What follows is a brief excerpt from the latest edition of FanGraphs Audio featuring Kiley McDaniel, and also the approximate moment when I started conducting research for this post and subsequently stopped giving my undivided attention to the aforementioned podcast:

A very literal transcript, for those unable to listen to the embedded audio for whatever reason:

Carson Cistulli: Starling Marte is really — uh, is so good.

Kiley McDaniel: How good is he?! (sarcastically)

CC: Well, he’s good! He also has a strange profile — you’re probably aware of this. But, his plate discipline is still not particularly well-developed. But he probably has, at least, one of the best batted ball profiles of any major leaguer at this point.

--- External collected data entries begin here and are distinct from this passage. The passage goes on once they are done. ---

(* ===== verification/Loaders.v ===== *)
(** The other image loaders: the search for a Multiboot header ([src/src/arch/i386/core/multiboot_loader.c]), a.out
    ([src/src/arch/i386/core/aout_loader.c], [freebsd_loader.c]) and PXE programs ([src/src/arch/i386/core/pxe_loader.c]). *)

From Stdlib Require Import String.
From S2P Require Import Prelude Memory StringLib Misc Vsprintf Heap OsLoader Net Lacp Nic Tftp Bootp Basemem Pci PxeStack PxeApi.
Local Open Scope etherboot_scope.

(** ** Multiboot *)

Definition MULTIBOOT_HEADER_MAGIC : Z := 0x1BADB002.
(** [mbheader] is NULL or the address of [mbbuffer]. *)
Record mbstate := { mbheader : bool; mbimgoffset : Z; mboffset : Z; mbbuffer : list Z }.
Definition multiboot_init (st : mbstate) : mbstate :=
  {| mbheader := false; mbimgoffset := 0; mboffset := 0; mbbuffer := mbbuffer st |}.
Definition mb_nth (st : mbstate) (i : nat) : Z := nth i (mbbuffer st) 0.
(** The members [magic], [flags] and [checksum] are the words at 0, 4 and 8. *)
Definition mb_word (st : mbstate) (i : nat) : Z :=
  mb_nth st i + 256 * mb_nth st (i + 1) + 65536 * mb_nth st (i + 2) + 16777216 * mb_nth st (i + 3).
Definition set_mboffset (k : Z) (st : mbstate) : mbstate :=
  {| mbheader := mbheader st; mbimgoffset := mbimgoffset st; mboffset := k; mbbuffer := mbbuffer st |}.
(** [mboffset -= n; memmove(mbbuffer, mbbuffer + n, mboffset)] *)
Definition mb_shift (n : Z) (st : mbstate) : mbstate :=
  let k := mboffset st - n in
  {| mbheader := mbheader st; mbimgoffset := mbimgoffset st; mboffset := k;
     mbbuffer := firstn (Z.to_nat k) (skipn (Z.to_nat n) (mbbuffer st)) ++ skipn (Z.to_nat k) (mbbuffer st) |}.
(** A byte of the image is put in the buffer. *)
Definition mb_put (b : Z) (st : mbstate) : mbstate :=
  {| mbheader := mbheader st; mbimgoffset := u32 (mbimgoffset st + 1); mboffset := mboffset st + 1;
     mbbuffer := list_set (mbbuffer st) (Z.to_nat (mboffset st)) b |}.
(** A round of the loop: the new state, and whether the loop is left because a header was found. *)
Definition mb_byte (b : Z) (st : mbstate) : mbstate * bool :=
  let st := mb_put b st in
  if mboffset st =? 4 then
    (if negb (mb_word st 0 =? MULTIBOOT_HEADER_MAGIC) then set_mboffset 0 st else st, false)
  else if mboffset st =? 12 then
    if negb (u32 (mb_word st 0 + mb_word st 4 + mb_word st 8) =? 0) then
      (if mb_word st 4 =? MULTIBOOT_HEADER_MAGIC then mb_shift 4 st
       else if mb_word st 8 =? MULTIBOOT_HEADER_MAGIC then mb_shift 8 st
       else set_mboffset 0 st, false)
    else ({| mbheader := true; mbimgoffset := mbimgoffset st; mboffset := mboffset st; mbbuffer := mbbuffer st |}, true)
  else (st, false).
(** The rest of the block is counted when the loop is left. *)
Fixpoint mb_loop (m : mem) (data : Z) (n : nat) (st : mbstate) : mbstate * bool :=
  match n with
  | O => (st, false)
  | S n =>
      let '(st, found) := mb_byte (ld8 m data) st in
      if found : bool then
        ({| mbheader := mbheader st; mbimgoffset := u32 (mbimgoffset st + Z.of_nat n); mboffset := mboffset st; mbbuffer := mbbuffer st |}, true)
      else mb_loop m (data + 1) n st
  end.
(** [multiboot_peek]; with the state that [longjmp] is given, if it is called. *)
Definition multiboot_peek (m : mem) (data len : Z) (st : mbstate) : option Z * mbstate :=
  if (mboffset st =? 12) || (mbimgoffset st >=? 8192) then (None, st)
  else
    let len := if u32 (mbimgoffset st + len) >=? 8192 then 8192 - mbimgoffset st else len in
    let '(st, found) := mb_loop m data (Z.to_nat len) st in
    (if found && negb (Z.land (mb_word st 4) 0xfffc =? 0) then Some (-2) else None, st).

KM: I remember when I was in Pittsburgh, the sort of — well, I don’t want to speak for the organization — but the question I was asking is, is he the guy that can walk very little and still, like, has the bat-to-ball skills to make it work? And, y’know, hit .280 with a 4% walk rate or whatever his numbers are. And I watched him in Altoona — he was in Altoona the year I was there — and I thought yes, but I wasn’t willing to bet tens of millions of dollars on him being, like, one of the very few guys that can do that. Yeah, he’s definitely a unique fit.

So now you know where I’m coming from.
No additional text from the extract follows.